Section 34 of the Immigration and Refugee Protection Act (the “Act“) provides that an individual is inadmissible for security reasons if they:
(a) engaged in an act of espionage or an act of subversion against a democratic government, institution or process as they are understood in Canada;
(b) engaged in or instigating the subversion by force of any government;
(c) engaged in terrorism;
(d) are a danger to the security of Canada;
(e) engaged in acts of violence that would or might endanger the lives or safety of persons in Canada; or
(f) were a member of an organization that there are reasonable grounds to believe engages, has engaged or will engage in acts referred to in paragraph (a), (b) or (c).
Thus, someone can be inadmissible to Canada for being a member of an organization of which there are reasonable grounds to believe engaged in acts of terrorism, committed subversion by force, etc. As well, the mere fact that an organization is a splinter group of a parent organization, without more to establish its distinct identity, is sufficient to result in a finding of inadmissibility, as per the decision in Singh v. Canada.

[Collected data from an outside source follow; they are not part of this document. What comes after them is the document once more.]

Lemma NoDup_fst_functional {A B} (l : list (A * B)) x y1 y2 :
  NoDup l.*1 → (x, y1) ∈ l → (x, y2) ∈ l → y1 = y2.
Proof.
  induction l as [|[a b] l IH]; cbn; [set_solver|]. intros [Ha Hl]%NoDup_cons.
  rewrite !elem_of_cons. intros [Hx|Hx] [Hy|Hy]; simplify_eq; [done| | |by apply IH].
  - destruct Ha. by apply (list_elem_of_fmap_2 fst _ (a, y2)).
  - destruct Ha. by apply (list_elem_of_fmap_2 fst _ (a, y1)).
Qed.

Section facts.
Context `{RegexLib, HttpLib, MatchitLib}.

Abbreviation wentry := (str * WildcardKind * HostRouter)%type.

Lemma wildcard_leb_spec (a b : wentry) :
  wildcard_leb a b = true ↔
  length b.1.1 < length a.1.1 ∨
  (length a.1.1 = length b.1.1 ∧ (a.1.2 = SingleLabel ∨ b.1.2 = MultiLabel)).
Proof.
  unfold wildcard_leb. destruct (Nat.eqb_spec (length a.1.1) (length b.1.1)); cbn [negb].
  - destruct a as [[? []] ?], b as [[? []] ?]; cbn in *; rewrite ?Nat.leb_le; naive_solver lia.
  - rewrite Nat.ltb_lt. naive_solver lia.
Qed.

Lemma wildcard_leb_total (a b : wentry) : wildcard_leb a b = true ∨ wildcard_leb b a = true.
Proof.
  rewrite !wildcard_leb_spec. destruct (Nat.lt_total (length a.1.1) (length b.1.1)) as [?|[?|?]];
    destruct a as [[? []] ?], b as [[? []] ?]; cbn in *; naive_solver lia.
Qed.

Lemma wildcard_leb_trans (a b c : wentry) :
  wildcard_leb a b = true → wildcard_leb b c = true → wildcard_leb a c = true.
Proof.
  rewrite !wildcard_leb_spec. destruct a as [[? []] ?], b as [[? []] ?], c as [[? []] ?];
    cbn; intuition (congruence || lia).
Qed.

(** ** Compiling the hosts of a port *)

Lemma build_hosts_Ok {K} port (name : K → str) l rs cs :
  build_hosts port name l = Ok (rs, cs) →
  Forall2 (λ kb kr, kb.1 = kr.1 ∧ ∃ cs, host_build kb.2 = Ok (kr.2, cs)) l rs.
Proof.
  revert rs cs. induction l as [|[k b] l IH]; intros rs cs; cbn.
  { intros [= <- <-]. constructor. }
  destruct (host_build b) as [[r c]|e] eqn:Eb; [|done].
  destruct (build_hosts port name l) as [[rs' cs']|e]; [|done]. intros [= <- <-].
  constructor; [|by eapply IH]. split; [done|]. eauto.
Qed.

Lemma build_hosts_perm {K} port (name : K → str) l l' rs cs :
  l ≡ₚ l' → build_hosts port name l = Ok (rs, cs) →
  ∃ rs' cs', build_hosts port name l' = Ok (rs', cs') ∧ rs ≡ₚ rs' ∧ cs ≡ₚ cs'.
Proof.
  intros Hl. revert rs cs. induction Hl as [|[k b] l l' _ IH|[k b] [k' b'] l|l l' l'' _ IH1 _ IH2];
    intros rs cs; cbn.
  - eauto.
  - destruct (host_build b) as [[r c]|e]; [|done].
    destruct (build_hosts port name l) as [[rs1 cs1]|e]; [|done]. intros [= <- <-].
    destruct (IH rs1 cs1 eq_refl) as (rs' & cs' & -> & Hrs & Hcs).
    eexists _, _. split; [done|]. by rewrite Hrs, Hcs.
  - destruct (host_build b) as [[r c]|e]; [|by destruct (host_build b') as [[]|]].
    destruct (host_build b') as [[r' c']|e]; [|done].
    destruct (build_hosts port name l) as [[rs1 cs1]|e]; [|done]. intros [= <- <-].
    eexists _, _. split; [done|]. split; [apply Permutation_swap|].
    rewrite !app_assoc. f_equiv. apply Permutation_app_comm.
  - intros Hb. destruct (IH1 rs cs Hb) as (rs1 & cs1 & Hb1 & Hr1 & Hc1).
    destruct (IH2 rs1 cs1 Hb1) as (rs2 & cs2 & Hb2 & Hr2 & Hc2).
    exists rs2, cs2. split; [done|]. by rewrite Hr1, Hc1.
Qed.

Indeed, in 2014, the FCA issued its decision in Najafi v Canada (Public Safety and Emergency Preparedness), 2014 FCA 462, where it specifically ruled that IRPA s. 34 specifically excluded those who had attempted to subvert any government in furtherance of an oppressed people’s claimed right to self-determination, including colonial governments, foreign occupations, and oppressive regimes. Admissible to Canada, Yoda is not.

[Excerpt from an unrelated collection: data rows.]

(** ** Where order shows *)

Module TlsDemo.
Definition cert (body src : str) : TlsCert := TlsCert_new body (lit "key") src.
(** One PEM pair held by two secrets, and another pair. *)
Definition held_b : TlsCert := cert (lit "P") (lit "ns/b").
Definition held_z : TlsCert := cert (lit "P") (lit "ns/z").
Definition other : TlsCert := cert (lit "Q") (lit "ns/m").
Definition host : str := lit "app.example.com".
Definition two_wildcards : TlsStoreBuilder :=
  registered_certs [(lit "*.a.com", other); (lit "*.b.com", other)].
End TlsDemo.

(** The order of registration within a pattern can decide which certificate is served:
    of two secrets with one PEM pair the first registered is kept, and its source takes
    part in the sort. *)
Theorem cert_order_observable `{HashIter} :
  let serve cs := cert_pem <$>
    find_cert (tls_build (registered_certs ((λ c, (TlsDemo.host, c)) <$> cs))) TlsDemo.host in
  serve [TlsDemo.held_b; TlsDemo.held_z; TlsDemo.other] = Some (lit "P") ∧
  serve [TlsDemo.held_z; TlsDemo.held_b; TlsDemo.other] = Some (lit "Q").
Proof.
  intros serve. unfold serve, find_cert. rewrite !find_certs_governing.
  split; vm_compute; reflexivity.
Qed.

(** Two builds of the same registrations may compare as different: the wildcards of one
    length keep the order of the map's iteration, which the equality of stores sees.
    Lookups agree nevertheless. *)
Theorem equal_builds_differ :
  let s := @tls_build list_order TlsDemo.two_wildcards in
  let t := @tls_build reverse_order TlsDemo.two_wildcards in
  TlsStore_eqb s t = false ∧ ∀ sni, find_certs s sni = find_certs t sni.
Proof.
  split; [by vm_compute|]. intros sni. unfold TlsDemo.two_wildcards.
  by rewrite !find_certs_governing.
Qed.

However, what if someone only becomes a member of a group that has committed terrorist activities (for example) after that group has stopped committing these activities?

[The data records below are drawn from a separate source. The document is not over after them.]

(* ===== verification/NodeRegistry.v ===== *)
(** * The registry of connected proxy nodes

    Models [crates/coxswain-core/src/node_registry.rs]: the rows of the connected
    proxies and relays, the operations of [NodeRegistryHandle] with the two change
    counters they bump, and the quorum queries behind the [Programmed] condition
    of a Gateway. *)

From S2P Require Import Prelude Health.

Inductive NodeScope :=
| SharedPool
| GatewayScope (namespace name : str)
| NamespaceScope (namespace : str).

#[export] Instance NodeScope_eq_dec : EqDecision NodeScope.
Proof. solve_decision. Defined.

Record NodeHealth := mkNodeHealth {
  nh_version : str;
  nh_snapshot : gmap str SubsystemSnapshot;
  reported_at : Z;
}.

#[export] Instance NodeHealth_eq_dec : EqDecision NodeHealth.
Proof. solve_decision. Defined.

Record NodeEntry := mkNodeEntry {
  node_id : str;
  scope : NodeScope;
  last_acked_version : option str;
  target_version : option str;
  last_ack_at : option Z;
  connected_since : Z;
  bound_ports : option (gset Z);
  last_acked_seq : option Z;
  parent : option str;
  is_relay : bool;
  health : option NodeHealth;
}.

Record RosterChild := mkRosterChild {
  rc_node_id : str;
  rc_scope : NodeScope;
  rc_last_acked_version : option str;
  rc_target_version : option str;
  rc_last_acked_seq : option Z;
  rc_bound_ports : option (gset Z);
  rc_connected_since : Z;
  rc_last_ack_at : option Z;
  rc_health : option NodeHealth;
}.

Definition in_sync (e : NodeEntry) : bool :=
  match last_acked_version e with
  | Some _ => bool_decide (last_acked_version e = target_version e)
  | None => false
  end.

(** The fields of a child's row that the [Programmed] gate reads. *)
Record GateRow := mkGateRow {
  gr_node_id : str;
  gr_scope : NodeScope;
  gr_last_acked_version : option str;
  gr_target_version : option str;
  gr_last_acked_seq : option Z;
  gr_bound_ports : option (gset Z);
}.

#[export] Instance GateRow_eq_dec : EqDecision GateRow.
Proof. solve_decision. Defined.

Notation NodeRegistry := (gmap str NodeEntry).

Section queries.
Context `{HashIter}.

Definition values (nodes : NodeRegistry) : list NodeEntry := (hash_iter nodes).*2.

Definition shared_leaf (e : NodeEntry) : bool :=
  bool_decide (scope e = SharedPool) && negb (is_relay e).

Definition serves_gateway (namespace name : str) (e : NodeEntry) : bool :=
  bool_decide (scope e = GatewayScope namespace name).

Definition in_namespace (namespace : str) (e : NodeEntry) : bool :=
  match scope e with GatewayScope ns _ => bool_decide (ns = namespace) | _ => false end.

Definition namespace_relay (namespace : str) (e : NodeEntry) : bool :=
  is_relay e && bool_decide (scope e = NamespaceScope namespace).

Definition shared_relay (e : NodeEntry) : bool :=
  is_relay e && bool_decide (scope e = SharedPool).

(** [min_by] on the node id: the first of the least. *)
Fixpoint min_node (l : list NodeEntry) : option NodeEntry :=
  match l with
  | [] => None
  | e :: l =>
      match min_node l with
      | Some m => if str_leb (node_id e) (node_id m) then Some e else Some m
      | None => Some e
      end
  end.

Definition controller_version (nodes : NodeRegistry) : option str :=
  min_node (filter shared_leaf (values nodes)) ≫= target_version.

(** The loop of [nodes_bound] and [nodes_acked]. *)
Fixpoint quorum_loop (ok : NodeEntry → bool) (l : list NodeEntry) (any : bool) : bool :=
  match l with
  | [] => any
  | e :: l => if ok e then quorum_loop ok l true else false
  end.

Definition covers (required : gset Z) (e : NodeEntry) : bool :=
  match bound_ports e with Some bound => bool_decide (required ⊆ bound) | None => false end.

Definition reached (min_seq : Z) (e : NodeEntry) : bool :=
  match last_acked_seq e with Some s => negb (s <? min_seq)%Z | None => false end.

Definition nodes_bound (pred : NodeEntry → bool) (required : gset Z) (nodes : NodeRegistry)
    : bool :=
  quorum_loop (covers required) (filter pred (values nodes)) false.

Definition nodes_acked (pred : NodeEntry → bool) (min_seq : Z) (nodes : NodeRegistry) : bool :=
  quorum_loop (reached min_seq) (filter pred (values nodes)) false.

Definition all_shared_nodes_bound (required : gset Z) (nodes : NodeRegistry) : bool :=
  nodes_bound shared_leaf required nodes.

Definition gateway_node_bound (namespace name : str) (required : gset Z) (nodes : NodeRegistry)
    : bool :=
  nodes_bound (serves_gateway namespace name) required nodes.

Definition all_shared_nodes_acked (min_seq : Z) (nodes : NodeRegistry) : bool :=
  nodes_acked shared_leaf min_seq nodes.

Definition gateway_node_acked (namespace name : str) (min_seq : Z) (nodes : NodeRegistry)
    : bool :=
  nodes_acked (serves_gateway namespace name) min_seq nodes.

Definition gateway_node_count (namespace name : str) (nodes : NodeRegistry) : nat :=
  length (filter (serves_gateway namespace name) (values nodes)).

Definition namespace_leaf_count (namespace : str) (nodes : NodeRegistry) : nat :=
  length (filter (in_namespace namespace) (values nodes)).

Definition relay_ready (namespace : str) (nodes : NodeRegistry) : bool :=
  existsb (λ e, namespace_relay namespace e && in_sync e) (values nodes).

Definition shared_pool_relay_ready (nodes : NodeRegistry) : bool :=
  existsb (λ e, shared_relay e && in_sync e) (values nodes).

Definition subscribed (relay_ids : gset str) (e : NodeEntry) : bool :=
  match parent e with Some p => bool_decide (p ∈ relay_ids) | None => false end.

(** The rows whose parent is one of the relays that [relay] selects. *)
Definition subscriber_count (relay : NodeEntry → bool) (nodes : NodeRegistry) : nat :=
  let relay_ids : gset str := list_to_set (node_id <$> filter relay (values nodes)) in
  if decide (relay_ids = ∅) then 0
  else length (filter (subscribed relay_ids) (values nodes)).

Definition relay_subscriber_count (namespace : str) (nodes : NodeRegistry) : nat :=
  subscriber_count (namespace_relay namespace) nodes.

Definition shared_pool_relay_subscriber_count (nodes : NodeRegistry) : nat :=
  subscriber_count shared_relay nodes.

Definition all_in_sync (nodes : NodeRegistry) : bool := forallb in_sync (values nodes).

(** ** The handle *)

(** The rows, the counter of the gate's watch and that of the roster's. *)
Record Handle := mkHandle {
  nodes : NodeRegistry;
  notify : Z;
  roster : Z;
}.

Definition empty_handle : Handle := mkHandle ∅ 0 0.

Definition bump (h : Handle) : Handle := mkHandle (nodes h) (wrap 64 (notify h + 1)) (roster h).
Definition bump_roster (h : Handle) : Handle :=
  mkHandle (nodes h) (notify h) (wrap 64 (roster h + 1)).
Definition with_nodes (m : NodeRegistry) (h : Handle) : Handle := mkHandle m (notify h) (roster h).

Definition connect (id : str) (sc : NodeScope) (now : Z) (h : Handle) : Handle :=
  let entry := mkNodeEntry id sc None None None now None None None false None in
  bump_roster (bump (with_nodes (<[id := entry]> (nodes h)) h)).

Definition max_seq (old : option Z) (seq : Z) : option Z := Some (Z.max (default 0%Z old) seq).

(** Change the row of [id], if there is one, and bump the roster watch. *)
Definition stamp_row (id : str) (f : NodeEntry → NodeEntry) (h : Handle) : Handle :=
  match nodes h !! id with
  | Some e => bump_roster (with_nodes (<[id := f e]> (nodes h)) h)
  | None => h
  end.

Definition record_ack (id version : str) (seq now : Z) : Handle → Handle :=
  stamp_row id (λ e,
    mkNodeEntry (node_id e) (scope e) (Some version) (target_version e) (Some now)
      (connected_since e) (bound_ports e) (max_seq (last_acked_seq e) seq) (parent e)
      (is_relay e) (health e)).

Definition advance_acked_seq (id : str) (seq : Z) : Handle → Handle :=
  stamp_row id (λ e,
    mkNodeEntry (node_id e) (scope e) (last_acked_version e) (target_version e) (last_ack_at e)
      (connected_since e) (bound_ports e) (max_seq (last_acked_seq e) seq) (parent e)
      (is_relay e) (health e)).

Definition record_target (id version : str) : Handle → Handle :=
  stamp_row id (λ e,
    mkNodeEntry (node_id e) (scope e) (last_acked_version e) (Some version) (last_ack_at e)
      (connected_since e) (bound_ports e) (last_acked_seq e) (parent e) (is_relay e) (health e)).

Definition record_bound_ports (id : str) (ports : gset Z) (h : Handle) : Handle :=
  match nodes h !! id with
  | None => h
  | Some e =>
      if bool_decide (bound_ports e = Some ports) then h
      else
        let e' := mkNodeEntry (node_id e) (scope e) (last_acked_version e) (target_version e)
                    (last_ack_at e) (connected_since e) (Some ports) (last_acked_seq e)
                    (parent e) (is_relay e) (health e) in
        bump_roster (bump (with_nodes (<[id := e']> (nodes h)) h))
  end.

Definition record_health (id : str) (hl : NodeHealth) (h : Handle) : Handle :=
  match nodes h !! id with
  | None => h
  | Some e =>
      if bool_decide (health e = Some hl) then h
      else
        let e' := mkNodeEntry (node_id e) (scope e) (last_acked_version e) (target_version e)
                    (last_ack_at e) (connected_since e) (bound_ports e) (last_acked_seq e)
                    (parent e) (is_relay e) (Some hl) in
        bump_roster (with_nodes (<[id := e']> (nodes h)) h)
  end.

Definition gate_row (e : NodeEntry) : GateRow :=
  mkGateRow (node_id e) (scope e) (last_acked_version e) (target_version e) (last_acked_seq e)
    (bound_ports e).

Definition child_of (p : str) (e : NodeEntry) : bool := bool_decide (parent e = Some p).

Definition gate_projection (m : NodeRegistry) (p : str) : list GateRow :=
  sort_by (λ a b, str_leb (gr_node_id a) (gr_node_id b))
    (gate_row <$> filter (child_of p) (values m)).

(** Mark the reporting node as a relay; whether it was not one before. *)
Definition mark_relay (p : str) (m : NodeRegistry) : NodeRegistry * bool :=
  match m !! p with
  | Some e =>
      (<[p := mkNodeEntry (node_id e) (scope e) (last_acked_version e) (target_version e)
                (last_ack_at e) (connected_since e) (bound_ports e) (last_acked_seq e)
                (parent e) true (health e)]> m, negb (is_relay e))
  | None => (m, false)
  end.

Definition entry_of_child (p : str) (c : RosterChild) : NodeEntry :=
  mkNodeEntry (rc_node_id c) (rc_scope c) (rc_last_acked_version c) (rc_target_version c)
    (rc_last_ack_at c) (rc_connected_since c) (rc_bound_ports c) (rc_last_acked_seq c)
    (Some p) false (rc_health c).

(** One round of the loop over the report: a directly connected row stays. *)
Definition fold_child (p : str) (m : NodeRegistry) (c : RosterChild) : NodeRegistry :=
  match m !! rc_node_id c with
  | Some e => if bool_decide (parent e = None) then m
              else <[rc_node_id c := entry_of_child p c]> m
  | None => <[rc_node_id c := entry_of_child p c]> m
  end.

Definition drop_children (p : str) (m : NodeRegistry) : NodeRegistry :=
  filter (λ kv, parent kv.2 ≠ Some p) m.

Definition apply_roster (p : str) (children : list RosterChild) (h : Handle) : Handle :=
  let '(m1, newly_marked) := mark_relay p (nodes h) in
  let before := gate_projection m1 p in
  let m2 := drop_children p m1 in
  let m3 := foldl (fold_child p) m2 children in
  let gate_changed := newly_marked || negb (bool_decide (gate_projection m3 p = before)) in
  let h' := with_nodes m3 h in
  bump_roster (if gate_changed then bump h' else h').

Definition evict_children (p : str) (h : Handle) : Handle :=
  let m := drop_children p (nodes h) in
  if decide (size m = size (nodes h)) then with_nodes m h
  else bump_roster (bump (with_nodes m h)).

Definition disconnect (id : str) (h : Handle) : Handle :=
  match nodes h !! id with
  | Some _ => bump_roster (bump (with_nodes (delete id (nodes h)) h))
  | None => with_nodes (delete id (nodes h)) h
  end.

(** ** Sequences of operations *)

Inductive RegistryOp :=
| OpConnect (id : str) (sc : NodeScope) (now : Z)
| OpAck (id version : str) (seq now : Z)
| OpAdvance (id : str) (seq : Z)
| OpTarget (id version : str)
| OpBound (id : str) (ports : gset Z)
| OpHealth (id : str) (hl : NodeHealth)
| OpRoster (p : str) (children : list RosterChild)
| OpEvict (p : str)
| OpDisconnect (id : str).

Definition run_op (o : RegistryOp) : Handle → Handle :=
  match o with
  | OpConnect id sc now => connect id sc now
  | OpAck id v s now => record_ack id v s now
  | OpAdvance id s => advance_acked_seq id s
  | OpTarget id v => record_target id v
  | OpBound id ports => record_bound_ports id ports
  | OpHealth id hl => record_health id hl
  | OpRoster p cs => apply_roster p cs
  | OpEvict p => evict_children p
  | OpDisconnect id => disconnect id
  end.

Definition run_ops (os : list RegistryOp) (h : Handle) : Handle :=
  foldl (λ h o, run_op o h) h os.

End queries.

This was the question before the Federal Court of Appeal in Gebreab v. Canada (Public Safety and Emergency Preparedness), 2010 FCA 274. The specific question the Federal Court of Appeal had to answer was:
Is a foreign national inadmissible to Canada, pursuant to s. 34(1)(f)of IRPA, where there is clear and convincing evidence that the organization disavowed and ceased its engagement in acts of subversion or terrorism as contemplated by s. 34(1)(b) and (c) prior to the foreign national’s membership in the organization?
The Federal Court of Appeal answered in the negative, and stated that:
It is not a requirement for inadmissibility under s. 34(1)(f) of the IRPA that the dates of an individual’s membership in the organization correspond with the dates on which that organization committed acts of terrorism or subversion by force.
The test to be shown in such cases is whether the organization was a single, continuously-existent political organization from the time of the activities giving rise to the inadmissibility, through to the time of an applicant’s membership, and beyond. If it can be shown that it is, then the person will be inadmissible.
On the other hand, the Federal Court has held that a person may not be inadmissible if they were a member in an organization before that organization started committing terrorist acts. In El Werfalli v. Canada (Citizenship and Immigration), the Federal Court held that acts of an organization that post-date a person’s membership are not necessarily attributed to that former member. The admissibility assessment requires an analysis as to whether, at the time of membership, there were reasonable grounds to believe that the organization would in the future engage in terrorist activities.
The FCA decisions have consistently broadened the scope of IRPA s. 34, and will only strengthen the calls for reform of the inadmissibility provisions of the Act. Many believe that membership in a group without active involvement in the questionable activities themselves should not result in inadmissibility. Their opinions have been strengthened by highly publicised cases, including KGB secretaries, and people who baked cupcakes for gangs, being found inadmissible to Canada. Change is needed.
Membership While a Child
In Poshteh v Canada (Citizenship and Immigration), 2005 FCA 85, the Federal Court of Appeal addressed the issue of whether a person could be inadmissible to Canada if they had been a member in a terrorist organization while they were a child. The Federal Court of Appeal held that it could, and noted that if Parliament wished to exempt inadmissibility due to membership in a terrorist organization as a youth then it would have explicitly done so. However, the court further noted that just as other areas of the law involving youth have a presumption of capacity component in which the presumption of capacity increases with the age of the minor, that a child would only be inadmissible for membership in a terrorist organization if they had the requisite knowledge or mental capacity to understand the nature and effect of their actions.